El Ministerio Cenas de Amor, bajo el liderazgo de Rosul Paredes, ha finalizado una significativa misión evangelística en la provincia de San José, Uruguay. Durante tres días, el equipo llevó a cabo una intensa labor de ministración en uno de los sectores más vulnerables de la región.La iniciativa incluyó jornadas de evangelización directa, servicios en plazas públicas y la distribución de un almuerzo de bendición. Cientos de familias que viven en condiciones precarias, muchas de ellas en viviendas improvisadas de chapa y cartón dentro de un basural, fueron beneficiadas.

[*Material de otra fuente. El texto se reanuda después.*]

(* ===== verification/MBConfigFacts.v ===== *)
(** * MBConfigFacts: the queries of a Modbus master

    What the optimisation of [MBConfig] makes of a map of registers: queries
    of neighbouring registers that cover the map. *)

From Stdlib Require Import Sorted.
From S2P Require Import Prelude OrdMap CFloat Sensors UniSetTypes VTypes IOBase UdpPacket Modbus MBConfig.

Local Open Scope uniset_scope.

Module MBConfigFacts.
Import CFloat UniSetTypes VTypes ModbusRTU MBConfig.

(** ** Maps of registers *)

(** Each register knows its key. *)
Definition keyed (m : RegMap) : Prop := Forall (fun x => regID (snd x) = fst x /\ in_u 64 (fst x)) m.

Definition well_keyed (m : RegMap) : Prop := sorted m /\ keyed m.

Lemma well_keyed_cons k r m : well_keyed ((k, r) :: m) ->
  regID r = k /\ in_u 64 k /\ well_keyed m /\ Forall (Z.lt k) (keys m).
Proof.
  intros [Hs Hk]. inversion Hs as [|? ? Hs' Hall]; subst. inversion Hk as [|? ? [H1 H2] Hk']; subst.
  split; [done|]. split; [done|]. by repeat split.
Qed.

(** The keys of [l] follow [k]. *)
Fixpoint follow (k : Z) (l : RegMap) : Prop :=
  match l with
  | [] => True
  | (k', _) :: l' => k' = k + 1 /\ follow (k + 1) l'
  end.

(** What [join] finds. *)
Lemma join_spec mx n prev m : well_keyed m -> Forall (Z.lt prev) (keys m) -> in_u 64 prev ->
  exists l r, m = l ++ r /\ join mx n prev m = (n + length l)%nat /\ follow prev l /\
    (length l <= Nat.max 1 (mx - n))%nat /\
    match r with
    | [] => True
    | (k, _) :: _ => prev + Z.of_nat (length l) + 1 < k \/ (l <> [] /\ mx <= n + length l)%nat
    end.
Proof.
  revert n prev. induction m as [|[k r] m IH]; intros n prev Hm Hlt Hp; cbn [join].
  { exists [], []. repeat split; cbn; lia. }
  apply well_keyed_cons in Hm as (-> & Hk & Hm & Hall). inversion Hlt as [|? ? Hpk Hlt']; subst.
  rewrite wrap_small by (unfold in_u in *; lia).
  destruct (Z.ltb_spec 1 (k - prev)) as [Hgap|Hnext].
  { exists [], ((k, r) :: m). repeat split; [cbn; lia..|]. left. cbn. lia. }
  assert (k = prev + 1) as -> by lia.
  destruct (Nat.leb_spec mx (S n)) as [Hmx|Hmx].
  { exists [(prev + 1, r)], m. repeat split; [cbn; lia..|]. destruct m as [|[k' r'] m]; [done|].
    right. split; [done|]. cbn. lia. }
  destruct (IH (S n) (prev + 1) Hm Hall Hk) as (l & r' & -> & Hj & Hf & Hl & Hr).
  exists ((prev + 1, r) :: l), r'. rewrite Hj. repeat split; [cbn; lia|done|cbn; lia|].
  destruct r' as [|[k' r''] r']; [done|]. cbn [length]. destruct Hr as [Hr|[Hr Hr']]; [left|right; split; [done|]]; lia.
Qed.

(** ** Queries *)

(** A query over the registers of [g]: the first one carries their number, the
    others are numbered by their place. *)
Definition as_query (g : RegMap) : RegMap :=
  match g with
  | [] => []
  | (k, r) :: l =>
    let n := length g in (k, set_func (query_func n (mbfunc r)) (set_query 0 n r)) :: mark (n - 1) 1 l
  end.

Definition neighbours_of (g : RegMap) : Prop :=
  match g with
  | [] => False
  | (k, _) :: l => follow k l
  end.

(** Two queries next to each other could not be one. *)
Definition apart (mx : nat) (g g' : RegMap) : Prop :=
  match g, g' with
  | (k, _) :: _, (k', _) :: _ => k + Z.of_nat (length g) < k' \/ (mx <= length g)%nat
  | _, _ => False
  end.

Fixpoint all_apart (mx : nat) (gs : list RegMap) : Prop :=
  match gs with
  | g :: (g' :: _) as gs' => apart mx g g' /\ all_apart mx gs'
  | _ => True
  end.

Lemma well_keyed_app l r : well_keyed (l ++ r) -> well_keyed r.
Proof. induction l as [|[k x] l IH]; [done|]. intros H. apply well_keyed_cons in H as (_ & _ & H & _). by apply IH. Qed.

Lemma mark_app n i l r : length l = n -> mark n i (l ++ r) = mark n i l ++ r.
Proof.
  revert i l. induction n as [|n IH]; intros i l Hl; [by destruct l, r|].
  destruct l as [|[k x] l]; [done|]. cbn in *. by rewrite IH by lia.
Qed.

Lemma mark_length n i l : length (mark n i l) = length l.
Proof. revert i l. induction n as [|n IH]; intros i [|[k x] l]; cbn; [done..|]. by rewrite IH. Qed.

Lemma optimize_spec fuel mx m : (2 <= mx)%nat -> well_keyed m -> (length m <= fuel)%nat ->
  exists gs, m = concat gs /\ optimize fuel mx m = concat (map as_query gs) /\ Forall neighbours_of gs /\
    Forall (fun g => (length g <= mx)%nat) gs /\ all_apart mx gs.
Proof.
  intros Hmx. revert m. induction fuel as [|fuel IH]; intros m Hm Hf.
  { destruct m; [|cbn in Hf; lia]. by exists []. }
  destruct m as [|[k r] m]; [by exists []|].
  pose proof (well_keyed_cons _ _ _ Hm) as (Hid & Hk & Hm' & Hall). cbn [optimize]. rewrite Hid.
  destruct (join_spec mx 1 k m Hm' Hall Hk) as (l & rest & -> & Hj & Hfol & Hlen & Hrest). rewrite Hj.
  replace (1 + length l - 1)%nat with (length l) by lia. rewrite drop_app_length, mark_app by done.
  rewrite take_app_length' by (by rewrite mark_length).
  destruct (IH rest) as (gs & -> & -> & Hq & Hlg & Hap);
    [by eapply well_keyed_app|cbn in Hf; rewrite length_app in Hf; lia|].
  exists (((k, r) :: l) :: gs). cbn [concat map app as_query]. replace (length ((k, r) :: l)) with (1 + length l)%nat by done.
  replace (1 + length l - 1)%nat with (length l) by lia. split; [done|]. split; [done|]. split; [|split].
  - by constructor.
  - constructor; [cbn; lia|done].
  - destruct gs as [|g gs]; [done|]. split; [|done]. inversion Hq as [|? ? Hg _]; subst. destruct g as [|[k' x] g]; [done|].
    cbn [apart length]. cbn in Hrest. destruct Hrest as [Hr|[_ Hr]]; [left|right]; lia.
Qed.

(** *** The registers of a query *)

(** A register is at the key of its number and its function.  The two last
    registers are left out: see [registers_of_two_functions_joined]. *)
Definition placed (x : Z * RegInfo) : Prop :=
  fst x = genRegID (mbreg (snd x)) (mbfunc (snd x)) /\ 0 <= mbreg (snd x) < 65534 /\ in_u 8 (mbfunc (snd x)).

Lemma next_register a f b g : 0 <= a < 65534 -> 0 <= b < 65534 -> genRegID b g = genRegID a f + 1 -> b = a + 1 /\ g = f.
Proof. unfold genRegID. intros Ha Hb H. lia. Qed.

(** The registers follow one another and have one function. *)
Definition one_range (g : RegMap) : Prop :=
  exists b f, forall j k r, g !! j = Some (k, r) -> mbreg r = b + Z.of_nat j /\ mbfunc r = f.

Lemma follow_range k r l : placed (k, r) -> Forall placed l -> follow k l ->
  forall j k' r', ((k, r) :: l) !! j = Some (k', r') -> mbreg r' = mbreg r + Z.of_nat j /\ mbfunc r' = mbfunc r.
Proof.
  intros Hp Hl. revert k r Hp. induction Hl as [|[k1 r1] l Hp1 Hl IH]; intros k r Hp Hf j k' r' Hj.
  { destruct j as [|j]; [|done]. injection Hj as <- <-. split; [lia|done]. }
  destruct Hf as [-> Hf]. destruct j as [|j]; [injection Hj as <- <-; split; [lia|done]|].
  destruct (IH (k + 1) r1 Hp1 Hf j k' r' Hj) as [-> ->]. destruct Hp as (Hk & Ha & _), Hp1 as (Hk1 & Ha1 & _). cbn in *.
  destruct (next_register (mbreg r) (mbfunc r) (mbreg r1) (mbfunc r1)) as [H1 H2]; [lia..|]. split; [lia|done].
Qed.

Lemma query_range g : Forall placed g -> neighbours_of g -> one_range g.
Proof.
  destruct g as [|[k r] l]; [done|]. intros Hp Hf. apply Forall_cons in Hp as [Hp Hl]. exists (mbreg r), (mbfunc r).
  by apply (follow_range k).
Qed.

Definition cut (mx : nat) (m : RegMap) (gs : list RegMap) : Prop :=
  m = concat gs /\ rtuQueryOptimizationForRegMap mx m = concat (map as_query gs) /\
  Forall (fun g => (0 < length g <= mx)%nat /\ one_range g) gs /\ all_apart mx gs.

Lemma queries_of_map mx m : (2 <= mx)%nat -> well_keyed m -> Forall placed m -> (2 <= length m)%nat ->
  exists gs, cut mx m gs.
Proof.
  intros Hmx Hm Hp Hl. unfold cut, rtuQueryOptimizationForRegMap. rewrite (proj2 (Nat.leb_gt _ _)) by lia.
  destruct (optimize_spec (length m) mx m Hmx Hm ltac:(lia)) as (gs & -> & He & Hn & Hlg & Hap).
  exists gs. split; [done|]. split; [done|]. split; [|done].
  apply Forall_concat in Hp. rewrite Forall_forall in *. intros g Hg. specialize (Hn g Hg).
  split; [split; [destruct g; [done|cbn; lia]|by apply Hlg]|]. by apply query_range; [apply Hp|].
Qed.

(** (C27) The optimisation makes of a map of registers queries that cover it:
    the map is cut into runs of registers that follow one another and have one
    function, none longer than the limit and none that could be joined with the
    next; the first register of a run carries the number of its registers, the
    others their place in it, and nothing else is changed but the function of a
    query of several registers to write.  The limit is at least 2 (a limit of 1
    gives queries of 2), and the registers 65534 and 65535 are not in the map
    (with them two functions can be joined: [registers_of_two_functions_joined]). *)
Theorem queries_cover_the_registers mx m : (2 <= mx)%nat -> well_keyed m -> Forall placed m -> (2 <= length m)%nat ->
  exists gs, m = concat gs /\ rtuQueryOptimizationForRegMap mx m = concat (map as_query gs) /\
    Forall (fun g => (0 < length g <= mx)%nat /\ one_range g) gs /\ all_apart mx gs.
Proof. exact (queries_of_map mx m). Qed.

(** *** The theorem at work, and where it ends *)

Definition demo_reg (reg f : Z) : Z * RegInfo :=
  (genRegID reg f, set_regID (genRegID reg f) (set_fields reg f RegInfo_init)).

Lemma queries_cover_the_registers_witness :
  exists gs, [demo_reg 1 3; demo_reg 2 3; demo_reg 3 3; demo_reg 7 3; demo_reg 1 6; demo_reg 2 6] = concat gs /\
    rtuQueryOptimizationForRegMap 2 [demo_reg 1 3; demo_reg 2 3; demo_reg 3 3; demo_reg 7 3; demo_reg 1 6; demo_reg 2 6] =
    concat (map as_query gs).
Proof.
  destruct (queries_cover_the_registers 2 [demo_reg 1 3; demo_reg 2 3; demo_reg 3 3; demo_reg 7 3; demo_reg 1 6; demo_reg 2 6])
    as (gs & H1 & H2 & _).
  - lia.
  - split; repeat constructor; vm_compute; discriminate.
  - repeat constructor; cbn; lia.
  - cbn; lia.
  - by exists gs.
Defined.

(** The keys of the last register of a function and of the first one of the
    next function are the same. *)
Lemma register_keys_collide f : genRegID 65535 f = genRegID 0 (f + 1).
Proof. unfold genRegID. lia. Qed.

(** So registers of two functions are joined into one query: the first input
    register is asked for as an output register. *)
Lemma registers_of_two_functions_joined :
  (fun x => (mbreg (snd x), mbfunc (snd x), q_count (snd x))) <$>
    rtuQueryOptimizationForRegMap 64 [demo_reg 65534 3; demo_reg 0 4] = [(65534, 3, 2%nat); (0, 4, 0%nat)].
Proof. reflexivity. Qed.

(** A limit of one register gives queries of two. *)
Lemma queries_longer_than_the_limit :
  (fun x => q_count (snd x)) <$> rtuQueryOptimizationForRegMap 1 [demo_reg 1 3; demo_reg 2 3] = [2; 0]%nat.
Proof. reflexivity. Qed.
End MBConfigFacts.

Evangelización en zonas inaccesibles

Durante la campaña, el equipo recorrió entre dos y tres kilómetros dentro de un predio considerado de difícil acceso. Allí, presentaron el mensaje de Jesucristo casa por casa, alcanzando a familias que, según sus testimonios, nunca antes habían escuchado el Evangelio de salvación.Entre las verdades proclamadas en este barrio carenciado, se destacó: «Él es el camino, la verdad y la vida». También se enfatizó que Jesús «no vino a juzgar al mundo, sino a amar y salvar», llevando un mensaje de esperanza y redención.El ministerio estima haber impactado entre 650 y 760 familias a lo largo de las distintas jornadas. Muchas de estas personas estaban vinculadas a prácticas religiosas diversas y no conocían la esencia del Evangelio cristiano.

Almuerzo solidario y asistencia social

Como parte integral de la acción social cristiana, se organizó un almuerzo de bendición en una plaza del distrito, congregando a cerca de 750 familias. Además del alimento preparado, se distribuyeron más de 860 kilogramos de verduras frescas.Esta iniciativa se fundamentó en el principio bíblico: «Tuve hambre y me diste de comer», aunque el ministerio también subrayó que «no solo de pan vivirá el hombre, sino de toda Palabra». La estrategia combina eficazmente la ayuda alimentaria con la predicación del Evangelio, presentando a Jesús en cada entrega y conversación.

La familia en misión: Niños evangelizando

Un aspecto notable de la misión fue la activa participación de los hijos del matrimonio, Máximo, de 10 años, y Felipe, de 8. Ambos niños ministraron durante las jornadas, mostrando un compromiso inspirador.Máximo compartió el pasaje del Evangelio de Juan: «Mis ovejas escuchan mi voz», mientras que Felipe enseñó sobre la parábola del buen samaritano bajo el lema «ensuciarse las manos de misericordia». Resaltó así la importancia de ayudar sin distinción de religión, nacionalidad o condición social.El equipo relató que muchas personas fueron profundamente impactadas, madres derramaron lágrimas, individuos atados al alcohol se acercaron y varios asistentes manifestaron haber sentido por primera vez la presencia de Jesús.

Un llamado a la perseverancia en el bien

Desde el Ministerio Cenas de Amor, se hizo un llamado enfático a «no fingir en amarnos, sino amarnos de verdad», instando a la Iglesia a vestirse de amor y a aprovechar el tiempo para el servicio.»No nos cansemos de hacer el bien. Es tiempo de reflexionar, de corregir lo deficiente y de vivir el Evangelio con hechos», expresaron los líderes de la misión, reforzando la necesidad de acciones concretas.

Próximas misiones y expansión

Tras concluir esta etapa en Uruguay, el ministerio ha anunciado la continuación de su labor en otros países de Sudamérica, incluyendo Perú, Ecuador, Colombia y Venezuela. También se proyecta una misión a Haití, considerado uno de los contextos más desafiantes de la región.Paralelamente, en Argentina, el ministerio mantiene acciones nocturnas de evangelización urbana, recorriendo las calles entre las 23:00 y las 3:00 horas para ministrar a personas en situación de calle.El mensaje central de la misión permanece inalterable: llevar el Evangelio de arrepentimiento y salvación a lugares de difícil acceso. Se recuerda que Jesús «sana, libera y salva», y que la cruz sigue siendo el punto de encuentro donde toda nueva vida comienza.